(** * logging_utils.py: a two-function facade over Python's [logging]

    The module configures the root logger once with
    [logging.basicConfig(level=logging.INFO, format='%(asctime)s - %(levelname)s - %(message)s')]
    and exposes [log_info] and [log_error], which forward to [logging.info]
    and [logging.error].  Everything observable is decided by the standard
    [logging] package, so the embedding follows the call chain the module
    enters there (CPython 3.11, [logging/__init__.py]):

      logging.info -> Logger.info -> Logger.isEnabledFor -> Logger._log
        -> LogRecord.__init__ -> Logger.handle -> Logger.callHandlers
        -> Handler.handle -> StreamHandler.emit -> Formatter.format
        -> stream.write, and Handler.handleError when the write fails.

    Python state is threaded explicitly through a small state-and-exception
    monad; file objects live in a store indexed by identity, so that the
    handler's stream and [sys.stderr] can be the same object. *)

From Stdlib Require Import ZArith String Ascii List Decimal DecimalString.
From stdpp Require Import base option gmap strings list.

Local Open Scope string_scope.
Local Open Scope Z_scope.
Local Open Scope list_scope.

(** ** Text helpers *)

(** ['\n'] *)
Definition LF : string := String (ascii_of_nat 10) "".

(** [str(n)] for a non-negative integer. *)
Definition str_nat (n : nat) : string := NilZero.string_of_uint (Nat.to_uint n).

(** [str(z)] for an integer. *)
Definition str_int (z : Z) : string := NilZero.string_of_int (Z.to_int z).

Fixpoint zeros (k : nat) : string :=
  match k with
  | O => ""
  | S k' => String "0" (zeros k')
  end.

(** [s.zfill(width)] on a digit string: what the C conversions [%02d] and
    [%03d] do to a non-negative number. *)
Definition zfill (width : nat) (s : string) : string :=
  zeros (width - String.length s) +:+ s.

(** [needle in hay], as [hay.find(needle) >= 0]. *)
Fixpoint contains (needle hay : string) : bool :=
  String.prefix needle hay ||
  match hay with
  | "" => false
  | String _ hay' => contains needle hay'
  end.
════════════════════
Show the lines above with "contains".

## Your solution
Fixpoint contains (needle hay : string) : bool :=
  | String _ hay' => contains needle hay'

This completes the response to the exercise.